Clint glanced at his grandmother, who shot Clint an I-told-you-so grin. This time it was Clint who shook his head.
There was at least an inch of water on the ground, the horse’s hooves sucking at the earth in rhythmic plop-plop-plops. But it was still cool outside and that might present a problem, too. Cool weather was like a drug to horses—uppers. They could be slightly rambunctious after a cooldown like they’d just had.
But Samantha Davies opened the arena gate without the slightest hesitation, yet another clue that she knew her way around a ranch. Most gates were made with the same type of latch. Someone who wasn’t familiar with them wouldn’t know how they worked, but she flipped the latch and then slid it loose with an expert turn of the wrist.
Maybe he should have come up with another test. Like trick riding or calf roping or something.
She closed the gate behind her as easily as she opened it. There was no fear on her face as she turned to Red, just obvious determination as she lifted her foot into the stirrup. Her jeans pulled tight across her bottom, and Clint found himself staring at the shape of her rear until Gigi nudged him in the side.
“What?” he asked as Samantha Davies expertly pulled herself into the saddle.
“I think you really have been without a woman for too long,” Gigi said with a wicked smile, and then—God help him—a wink.
“WHERE TO?” SAMANTHA ASKED, picking up the slack on the reins and turning Red toward the rail. “You want me to do some figure eights or something?”
Eugenia Bear had a grin on her face about as wide as the snow-capped mountains behind her. “Can you do a reining pattern?” she asked.
“Gigi,” her grandson said. “She said she rides English. She doesn’t know what a reining pattern is.”
“Actually, I do,” Sam said, trying to keep the wattage of her grin down. “I’ve watched more than my fair share at horse shows. I bet if you ran some of those cows over there into the arena, I could do some cutting for you, too.”
Eugenia’s pleasure appeared to grow—if possible. “There,” she said to Clinton, “you see? She’s an expert.”

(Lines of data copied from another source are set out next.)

Lemma wp_load r s : disk_ok (view s) ->
  wp (load_database_inner sha256 r)
     (fun ld s' => same_slots s s' /\ sound_disk s s' /\ state_ok (ld_state ld) /\ forall k, stable k -> tells k (view s) ld)
     (fun s' => same_slots s s' /\ sound_disk s s') s.
Proof using Hsha Hsha8.
  intros Hd. assert (forall s', same_files s s' -> same_slots s s' /\ sound_disk s s') as HE by (intros s' Hs'; split; [by apply same_files_slots | by apply sound_same_files]).
  unfold load_database_inner. apply wp_bind, wp_read; [| done]. intros s0 H0s. apply wp_bind, wp_lift.
  assert (match view s STATE_PATH with
          | Some bytes => match DatabaseState_decode sha256 bytes with Ok s => Ok (Some s) | Err _ => Ok None | Panic => Panic end
          | None => Ok None end = Ok (E := StorageError) (stored (view s))) as ->.
  { unfold stored. destruct (view s STATE_PATH) eqn:Hb; [| done]. destruct (Hd _ Hb) as [_ Hp]. by destruct (DatabaseState_decode sha256 _). }
  apply wp_bind, wp_load_kind; [| intros s' Hs'; apply HE; by eapply same_files_trans]. intros t s1 H1 O1 E1.
  assert (same_files s s1) as F1 by (by eapply same_files_trans). rewrite (pick_ext (view s) (view s0)) in E1 by (intros; apply H0s).
  apply wp_bind, wp_activate_candidate; [| intros s' Hs'; apply HE; by eapply same_files_trans]. intros s2 H2.
  assert (same_files s s2) as F2 by (by eapply same_files_trans).
  apply wp_bind, wp_load_kind; [| intros s' Hs'; apply HE; by eapply same_files_trans]. intros v s3 H3 O3 E3.
  assert (same_files s s3) as F3 by (by eapply same_files_trans). rewrite (pick_ext (view s) (view s2)) in E3 by (intros; apply F2).
  apply wp_bind, wp_activate_candidate; [| intros s' Hs'; apply HE; by eapply same_files_trans]. intros s4 H4.
  assert (same_files s s4) as F4 by (by eapply same_files_trans). 
  assert (state_ok (default DatabaseState_default (stored (view s)))) as Hst0.
  { destruct (stored (view s)) eqn:S; [by eapply stored_state_ok | apply state_ok_default]. }
  pose proof (describes_apply_loaded (default DatabaseState_default (stored (view s))) t v) as (D1 & D2 & Hst). specialize (Hst Hst0 O1 O3).
  assert (forall k, stable k -> describes (fst (apply_loaded (fst (apply_loaded (default DatabaseState_default (stored (view s))) Trust t)) Revocations v)) k
            (pick (view s) k (stored (view s)))) as D by (intros [] Hk; [rewrite <- (E1 Hk) | rewrite <- (E3 Hk)]; done).
  destruct (apply_loaded (default DatabaseState_default _) Trust t) as [st1 c1]. cbn [fst] in *. destruct (apply_loaded st1 Revocations v) as [st2 c2]. cbn [fst] in *.
  eapply wp_bind, wp_mono; [by apply (wp_repair _ st2 s s4) | | done]. cbn beta. intros st3 s5 ([Hsl Hso] & Hst3 & Hsame). apply wp_ret. split_and!; [done | done | done |].
  intros k Hk. split; [by destruct k; cbn; rewrite ?E1, ?E3 |]. destruct (Hsame k) as [Ha Hm]. eapply describes_same; [done | done | by apply D].
Qed.

(** What the disk finds and the state in memory names. *)
Definition holds (k : SnapshotKind) (f : Z) fs (st : DatabaseState) : Prop := finds k f fs /\ named k f fs st.

Lemma named_version k f fs st : named k f fs st -> f <= snapshot_version (metadata st k).
Proof using.
  intros [Ha Hc]. destruct (cand fs k (active_slot st k)) as [c|]; [| done]. cbn in *. unfold metadata_matches in Hc. bool_cases. cbn in Ha. lia.
Qed.

(** Writing a newer snapshot to the slot not in use. *)
Lemma slot_path_inj k slot k' slot' : slot_path k slot = slot_path k' slot' -> k = k' /\ slot = slot'.
Proof using. by destruct k, slot, k', slot'. Qed.

Lemma same_holds k f s s' st : same_files s s' -> holds k f (view s) st -> holds k f (view s') st.
Proof using.
  intros Hs [Hf Hn]. split; [| by eapply named_same_slots; [apply same_files_slots |]]. unfold finds in *.
  by rewrite (proj1 (same_files_stored s s' Hs)), (pick_ext (view s) (view s')) by (intros; apply Hs).
Qed.

Lemma slot_torn_holds st k b m s s' : torn (slot_path k (inactive (active_slot st k))) b s s' -> (stable k -> judge k b = Ok m) -> 0 <= vs_version m ->
  snapshot_version (metadata st k) = 0 \/ snapshot_version (metadata st k) < vs_version m ->
  forall k' f, stable k' -> holds k' f (view s) st -> holds k' f (view s') st.
Proof using.
  intros [Ho Hp] Hj Hm Hguard k' f Hk' [Hf Hn]. set (a := active_slot st k) in *.
  assert (stored (view s') = stored (view s)) as Es by (unfold stored; rewrite Ho; [done | symmetry; apply slot_not_state]).
  unfold holds, finds, named in *. rewrite Es. destruct (decide (k' = k)) as [->|Hne].
  2: { assert (forall slot, view s' (slot_path k' slot) = view s (slot_path k' slot)) as Hsame by (intros slot; apply Ho; by intros [? _]%slot_path_inj).
       rewrite (pick_ext (view s)), (cand_ext (view s)) by apply Hsame. done. }
  fold a in Hn |- *. assert (view s' (slot_path k a) = view s (slot_path k a)) as Ha by (apply Ho; intros [_ E]%slot_path_inj; by destruct a).
  rewrite (cand_ext (view s) (view s')) by done. split; [| done]. eapply pick_overwrite; [done | exact (proj1 Hn) | done |].
  pose proof (named_version k f (view s) st Hn) as Hv. unfold cand at 1 3 4. destruct Hp as [->|[n ->]]; [by left |]. right. destruct (judge k (take n b)) as [m'| |] eqn:J; [| by left..].
  right. pose proof (judge_prefix k b m m' n Hk' (Hj Hk') J) as E. rewrite E, (Hj Hk') in J. injection J as <-. cbn. lia.
Qed.

(** The state record that switches over to it. *)
Definition switched (st : DatabaseState) (k : SnapshotKind) (g : Z) (m : ValidatedSnapshot) (tag : Etag) (t : Z) : DatabaseState :=
  set_metadata (set_active_slot (set_generation st g) k (inactive (active_slot st k))) k
    {| snapshot_version := vs_version m; generated_at := vs_generated_at m; expires_at := vs_expires_at m; last_checked_at := t; etag := tag |}.

Lemma switched_ok st k g m tag t : state_ok st -> checked_generation st = Ok g -> vs_ok m -> tag_ok tag -> is_u64 t -> state_ok (switched st k g m (mk_etag tag) t).
Proof using. intros Hst Hg (H1 & H2 & H3) Ht Hu. apply state_ok_set; [by apply state_ok_generation |]. split_and!; cbn; [done.. |]. by exists tag. Qed.

Lemma switched_named st k g m tag t b fs : fs (slot_path k (inactive (active_slot st k))) = Some b -> (stable k -> judge k b = Ok m) ->
  (stable k -> named k (vs_version m) fs (switched st k g m tag t)) /\
  (snapshot_version (metadata st k) = 0 \/ snapshot_version (metadata st k) < vs_version m -> 0 <= vs_version m ->
   forall k' f, stable k' -> named k' f fs st -> named k' f fs (switched st k g m tag t)).
Proof using.
  intros Hb Hj. assert (stable k -> cand fs k (inactive (active_slot st k)) = Some {| cd_slot := inactive (active_slot st k); cd_metadata := m; cd_bytes := b |}) as Hc.
  { intros Hk. unfold cand. by rewrite Hb, Hj. }
  assert (stable k -> forall f, f <= vs_version m -> named k f fs (switched st k g m tag t)) as Hnew.
  { intros Hk f Hf. unfold named, switched. rewrite active_set_metadata, set_active_slot_same, Hc by done. split; [done |]. cbn [current]. rewrite set_metadata_same.
    unfold metadata_matches. cbn. by rewrite !Z.eqb_refl. }
  split; [intros Hk; by apply Hnew |]. intros Hguard Hm k' f Hk' Hn. destruct (decide (k' = k)) as [->|Hne].
  - apply Hnew; [done |]. pose proof (named_version _ _ _ _ Hn). lia.
  - unfold named, switched in *. cbn [current] in *. destruct (set_other (set_generation st g) k k' (inactive (active_slot st k))
      {| snapshot_version := vs_version m; generated_at := vs_generated_at m; expires_at := vs_expires_at m; last_checked_at := t; etag := tag |} Hne) as [-> Em].
    rewrite active_set_generation. destruct (cand fs k' (active_slot st k')); [| done]. by rewrite Em, metadata_set_generation.
Qed.

(** An operation that starts from [st] in memory leaves [st'] there. *)
Definition moves s (st : DatabaseState) s' (st' : DatabaseState) : Prop :=
  disk_ok (view s') /\ state_ok st' /\ forall k f, stable k -> holds k f (view s) st -> holds k f (view s') st'.

Lemma moves_same s s1 st : disk_ok (view s) -> state_ok st -> same_files s s1 -> moves s st s1 st.
Proof using.
  intros Hd Hst Hs. split; [by apply (same_files_stored s s1 Hs) |]. split; [done |]. intros k f _. by apply same_holds.
Qed.

Lemma moves_trans s1 st1 s2 st2 s3 st3 : moves s1 st1 s2 st2 -> moves s2 st2 s3 st3 -> moves s1 st1 s3 st3.
Proof using. intros (_ & _ & H1) (Hd & Hst & H2). split_and!; [done | done |]. intros k f Hk Hf. by apply H2, H1. Qed.

Lemma wp_write_moves st st' Q E s : state_ok st -> state_ok st' -> disk_ok (view s) -> (forall k f, stable k -> named k f (view s) st -> named k f (view s) st') ->
  (forall s', state_torn st' s s' -> moves s st s' st' -> stored (view s') = Some st' -> Q tt s') -> (forall s', moves s st s' st -> E s') -> wp (write_state sha256 st') Q E s.
Proof using Hsha Hsha8.
  intros Hst Hst' Hd Hn HQ HE. assert (forall s', state_torn st' s s' -> moves s st s' st /\ moves s st s' st') as Ht.
  { intros s' Hs'. pose proof Hs' as (Hsl & Hd' & _). split; (split_and!; [done | done |]); intros k f Hk [Hf Hnm];
      (split; [apply (finds_state_torn st' k f s s' Hs' Hf); by apply Hn | eapply named_same_slots; [done | by auto]]). }
  apply wp_write_state; [done | done | |]; [intros s' Hs' Hw; apply HQ; [done | by apply Ht | done] | intros s' Hs'; apply HE; by apply Ht].
Qed.

Lemma wp_persist st k b tag t s : disk_ok (view s) -> state_ok st -> tag_ok tag -> is_u64 t ->
  wp (persist_snapshot sha256 st k b (mk_etag tag) t)
     (fun r s' => moves s st s' (snd r) /\ (stable k -> holds k (snapshot_version (metadata (snd r) k)) (view s') (snd r)))
     (fun s' => moves s st s' st) s.
Proof using Hsha Hsha8.
  intros Hd Hst Htag Ht. unfold persist_snapshot. apply wp_bind, wp_validate; [| by intros; apply moves_same]. intros m s1 H1 Hm Hj.
  pose proof (moves_same s s1 st Hd Hst H1) as M1. destruct (negb _ && _) eqn:Guard; [by apply wp_lift |].
  assert (snapshot_version (metadata st k) = 0 \/ snapshot_version (metadata st k) < vs_version m) as G by (destruct (Z.eqb_spec (snapshot_version (metadata st k)) 0); cbn in Guard; bool_cases; lia).
  assert (0 <= vs_version m) as Hm0 by (destruct Hm as [Hm _]; widths; lia). set (target := inactive (active_slot st k)).
  assert (forall s2, torn (slot_path k target) b s1 s2 -> moves s st s2 st) as Htorn.
  { intros s2 H2. eapply moves_trans; [exact M1 |]. split_and!; [| done | by eapply slot_torn_holds]. unfold disk_ok. rewrite (proj1 H2) by (symmetry; apply slot_not_state). apply M1. }
  apply wp_bind, wp_write; [| by auto]. intros s2 H2. pose proof (Htorn s2 (written_torn _ _ _ _ H2)) as M2.
  assert (forall s', same_files s2 s' -> moves s st s' st) as Hlater by (intros s' Hs'; eapply moves_trans; [exact M2 |]; apply moves_same; [apply M2 | done | done]).
  apply wp_bind, wp_read; [| by auto]. intros s3 H3. rewrite (proj2 H2). apply wp_bind, wp_lift. cbn [ok_or]. rewrite bool_decide_true by done. cbn [negb].
  apply wp_bind, wp_validate; [| intros s' Hs'; apply Hlater; by eapply same_files_trans]. intros m' s4 H4 _ _.
  assert (same_files s2 s4) as F4 by (by eapply same_files_trans). case_bool_decide as Em; cbn [negb]; [subst m' | apply wp_lift; by auto].
  apply wp_bind, wp_lift. destruct (checked_generation st) as [g| |] eqn:Hg; [| by auto | by apply checked_generation_no_panic in Hg].
  change (set_metadata _ _ _) with (switched st k g m (mk_etag tag) t).
  assert (view s4 (slot_path k target) = Some b) as Hb by (rewrite (F4 (slot_path k target)); apply H2).
  destruct (switched_named st k g m (mk_etag tag) t b (view s4) Hb Hj) as [N1 N2]. pose proof (switched_ok st k g m tag t Hst Hg Hm Htag Ht) as Hok. pose proof (Hlater s4 F4) as M4.
  apply wp_bind, (wp_write_moves st); [done | done | apply M4 | by apply N2 | | intros s5 H5; by eapply moves_trans].
  intros s5 T5 H5 W5. apply wp_ret. cbn [snd]. split; [by eapply moves_trans |]. intros Hk. unfold switched at 1. rewrite set_metadata_same. cbn [snapshot_version].
  pose proof (named_same_slots _ k _ s4 s5 (proj1 T5) (N1 Hk)) as N5. split; [| done]. unfold finds. rewrite W5. by apply pick_named; apply N5.
Qed.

“So she claims,” he said. “But I’d like to actually see her do the pattern before we move on to cows—if we move on to cows.”
“Well, I don’t know the pattern, exactly,” Sam said, “but I have a pretty clear idea what to do. Let’s see what I can get this little cow pony to do.”
“Little?” she heard Clint huff.
“Most of the horses I ride are closer to seventeen hands,” she said. “They breed them big on the quarter horse circuit.”
She pulled Red away before she could gauge Clint’s reaction. A reigning pattern was meant to showcase a rider’s ability to control a horse. Those patterns were always performed in a western saddle, but that wouldn’t matter. Patterns had been a big part of her training, and that gave her confidence as she guided Red toward the rail.
“Come on,” she told the horse. “You gotta make me look good.”
But Red didn’t like to go. That became apparent the instant she tried to squeeze him into a canter—or a lope—as the western people labeled it. He didn’t even want to trot, much less jog—or God forbid—gallop. But she hadn’t ridden over fences for nothing. Holding on over three-foot obstacles, sometimes higher, had given her the legs of a linebacker. She ground her heels into Red and made him behave.